Why CEFs Will Soar in 2019 (and NOW is the time to buy)

Why CEFs Will Soar in 2019 (and NOW is the time to buy)

If you own a diverse portfolio of closed-end funds (CEFs), you’re probably sitting on some nice gains in 2019—and there’s a great chance those gains have crushed the S&P 500.

So here, at nearly the two-month mark, it’s worth pausing to see where things stand, and where we should be looking for the next big winners.

Big Gains Everywhere You Look

So far, the average CEF is up 7.5% in 2019 and February isn’t even over. This run-up is everywhere, with only five of the nearly 500 CEFs tracked by our CEF Insider service slipping on the year.

The few funds that are down have nothing to do with the rest of CEF-land. The worst, the Morgan Stanley India Investment Fund (IIF), has slipped 3% only because India’s markets are taking a tumble—clearly an isolated incident.

In fact, all the CEF indexes CEF Insider tracks are up solidly, with dividends included, for 2019, and the gains are nicely spread out. This bodes well for the whole CEF market:

If It’s a CEF, It’s Probably Up

With the US stock market taking a hit in 2018 for no good reason, it stood the best chance of a strong showing as 2019 dawned. That’s why I wrote at the start of this year that the 2018 drop “handed us a golden opportunity to grab some double-digit bounce-back gains as 2019 rolls out.”
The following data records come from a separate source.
Definition es_templates : dict := Group [
  ("tab", Text "Plantillas");
  ("libraryTitle", Text "Biblioteca de plantillas");
  ("superadminOnly", Text "La biblioteca de plantillas la gestionan los administradores de la plataforma.");
  ("name", Text "Nombre");
  ("kind", Text "Tipo");
  ("type", Text "Tipo de alias");
  ("content", Text "Contenido (una entrada por línea)");
  ("description", Text "Descripción");
  ("create", Text "Nueva plantilla");
  ("edit", Text "Editar");
  ("save", Text "Guardar");
  ("delete", Text "Eliminar");
  ("deleteConfirm", Text "¿Eliminar esta plantilla? Se eliminan las anulaciones por cliente; los cambios aplicados conservan su historial.");
  ("empty", Text "Aún no hay plantillas.");
  ("created", Text "Plantilla creada");
  ("updated", Text "Plantilla actualizada");
  ("saveFailed", Text "No se pudo guardar la plantilla");
  ("apply", Group [
    ("title", Text "Aplicar una plantilla");
    ("pick", Text "Plantilla");
    ("override", Text "Anulación de este cliente (contenido, una entrada por línea — dejar vacío para usar el valor de la biblioteca)");
    ("saveOverride", Text "Guardar anulación");
    ("overrideSaved", Text "Anulación guardada");
    ("preview", Text "Vista previa");
    ("previewTitle", Text "Configuración efectiva");
    ("applyConfirm", Text "¿Aplicar esta plantilla al dispositivo?");
    ("runNow", Text "Aplicar ahora");
    ("scheduleAt", Text "Programar (dejar vacío para aplicar ahora)");
    ("schedule", Text "Programar");
    ("queued", Text "Aplicación en cola");
    ("failed", Text "No se pudo aplicar la plantilla");
    ("none", Text "No hay plantillas disponibles.")]);
  ("templatesTab", Text "Plantillas");
  ("kindLabel", Text "Tipo de plantilla");
  ("kindAlias", Text "Alias de firewall");
  ("kindSetting", Text "Ajuste de OPNsense");
  ("setting", Group [
    ("endpoint", Text "Ajuste");
    ("referenceDevice", Text "Dispositivo de referencia (para leer los campos disponibles)");
    ("load", Text "Cargar campos");
    ("loadHint", Text "Elija un ajuste y un dispositivo, luego cargue los campos a configurar.");
    ("noDevice", Text "No hay ningún dispositivo disponible en el cliente activo del que leer los campos.");
    ("loadFailed", Text "No se pudo leer el ajuste del dispositivo.");
    ("noFields", Text "No hay campos configurables.");
    ("hardwareNote", Text "Los campos específicos del hardware/dispositivo no son plantillables de forma intencionada.")]);
  ("kindFirewallRule", Text "Regla de firewall (Reglas [nuevo])");
  ("fw", Group [
    ("referenceDevice", Text "Dispositivo de referencia (para leer los campos de regla disponibles)");
    ("load", Text "Cargar campos");
    ("loadHint", Text "Elija un dispositivo, luego cargue los campos de regla a configurar.");
    ("noDevice", Text "No hay ningún dispositivo disponible en el cliente activo del que leer los campos.");
    ("loadFailed", Text "No se pudo leer el modelo de regla del dispositivo.");
    ("descriptionRequired", Text "Se requiere una descripción (es la identidad de la regla).");
    ("interface", Text "Interfaz (elegida al aplicar)");
    ("floating", Text "Flotante (sin interfaz)");
    ("note", Text "La interfaz se elige al aplicar; déjela vacía para una regla flotante.")]);
  ("kindMonitTest", Text "Prueba de comprobación de Monit");
  ("monit", Group [
    ("referenceDevice", Text "Dispositivo de referencia (para leer los campos de prueba disponibles)");
    ("load", Text "Cargar campos");
    ("loadHint", Text "Elija un dispositivo, luego cargue los campos de prueba a configurar.");
    ("noDevice", Text "No hay ningún dispositivo disponible en el cliente activo del que leer los campos.");
    ("loadFailed", Text "No se pudo leer el modelo de prueba del dispositivo.");
    ("nameRequired", Text "Se requiere un nombre (es la identidad de la prueba).");
    ("note", Text "Una prueba surte efecto una vez asociada a un servicio de Monit.");
    ("attachSystem", Text "Asociar esta prueba al servicio del sistema para que surta efecto");
    ("attachSystemNote", Text "Cuando está activado, al aplicar también se asocia la prueba al servicio del sistema Monit del dispositivo.")]);
  ("kindIdsRulesets", Text "Conjuntos de reglas de Suricata/IDS");
  ("ids", Group [
    ("referenceDevice", Text "Dispositivo de referencia (para leer los conjuntos de reglas disponibles)");
    ("load", Text "Cargar conjuntos de reglas");
    ("loadHint", Text "Elija un dispositivo, luego cargue sus conjuntos de reglas para elegir cuáles activar.");
    ("noDevice", Text "No hay ningún dispositivo disponible en el cliente activo del que leer los conjuntos de reglas.");
    ("loadFailed", Text "No se pudieron leer los conjuntos de reglas del dispositivo.");
    ("rulesets", Text "Conjuntos de reglas a activar");
    ("noRulesets", Text "No se encontraron conjuntos de reglas en el dispositivo.");
    ("note", Text "Al aplicar se activan los conjuntos de reglas seleccionados (aditivo — no desactiva los demás).")]);
  ("kindIdsPolicy", Text "Directiva de Suricata/IDS");
  ("idsPolicy", Group [
    ("description", Text "Descripción (la identidad de la directiva)");
    ("enabled", Text "Activada");
    ("prio", Text "Prioridad");
    ("action", Text "Acción actual a coincidir (reglas cuya acción sea una de estas)");
    ("newAction", Text "Nueva acción");
    ("rulesets", Text "Conjuntos de reglas a los que se aplica la directiva");
    ("referenceDevice", Text "Dispositivo de referencia (para leer los conjuntos de reglas disponibles)");
    ("load", Text "Cargar conjuntos de reglas");
    ("loadHint", Text "Elija un dispositivo, luego cargue sus conjuntos de reglas activados para referenciarlos.");
    ("noDevice", Text "No hay ningún dispositivo disponible en el cliente activo del que leer los conjuntos de reglas.");
    ("noRulesets", Text "No se encontraron conjuntos de reglas activados en el dispositivo (active uno primero).");
    ("loadFailed", Text "No se pudieron leer los conjuntos de reglas del dispositivo.");
    ("content", Text "Filtros de metadatos (avanzado — la mayoría de las directivas no necesitan ninguno)");
    ("contentKey", Text "Clave");
    ("contentValues", Text "Valores (separados por comas)");
    ("contentKeyInvalid", Text "Clave no válida — usa letras, dígitos, puntos, guiones o guiones bajos.");
    ("addContent", Text "Añadir filtro");
    ("descriptionRequired", Text "Se requiere una descripción (es la identidad de la directiva).");
    ("note", Text "Los conjuntos de reglas referenciados ya deben estar activados en el dispositivo. La correspondencia de conjuntos de reglas/contenido se verifica en tiempo de ejecución al aplicar.")]);
  ("profiles", Group [
    ("tab", Text "Perfiles");
    ("name", Text "Nombre");
    ("description", Text "Descripción");
    ("members", Text "Plantillas (en orden de aplicación)");
    ("create", Text "Nuevo perfil");
    ("edit", Text "Editar");
    ("save", Text "Guardar");
    ("delete", Text "Eliminar");
    ("deleteConfirm", Text "¿Eliminar este perfil? Los cambios aplicados conservan su historial.");
    ("empty", Text "Aún no hay perfiles.");
    ("created", Text "Perfil creado");
    ("updated", Text "Perfil actualizado");
    ("saveFailed", Text "No se pudo guardar el perfil");
    ("memberCount", Text "plantillas");
    ("apply", Group [
      ("title", Text "Aplicar un perfil");
      ("pick", Text "Perfil");
      ("preview", Text "Vista previa");
      ("previewTitle", Text "Configuración efectiva (por plantilla, en orden)");
      ("interface", Text "Interfaz (elegida al aplicar)");
      ("floating", Text "Flotante (sin interfaz)");
      ("empty", Text "No hay perfiles disponibles.");
      ("applyConfirm", Text "¿Aplicar este perfil al dispositivo? Aplica cada plantilla miembro en orden.");
      ("runNow", Text "Aplicar ahora");
      ("scheduleAt", Text "Programar (dejar vacío para aplicar ahora)");
      ("schedule", Text "Programar");
      ("queued", Text "Aplicación de perfil en cola");
      ("failed", Text "No se pudo aplicar el perfil")])])].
That’s what we’ve seen since:

Stocks Snap Back

Why You’re Not Too Late to the CEF Party

Note how the SPDR S&P 500 ETF (SPY), with an 11.1% gain, is up just a hair below the 11.8% posted by the CEF Equity Sub-Index, which is made up of many funds that invest in the same S&P 500 companies?

Understanding that difference is crucial as we make our next step forward.

Of the CEFs that are up on a price basis for 2019, 86.6% have seen their market prices rise more than their net asset values (NAVs, or what their underlying portfolios are worth). This means that many of these funds are no longer as steeply discounted as they were in late 2018.

If that sounds like you’ve missed the boat, don’t worry. The boat is still ready for plenty of new passengers, for two reasons.

First, the gap between their price gains and NAV increases isn’t that big—just 2.5% on average—which means that the move into CEFs has been orderly and slow, giving us more time to buy many funds before they’re overbought.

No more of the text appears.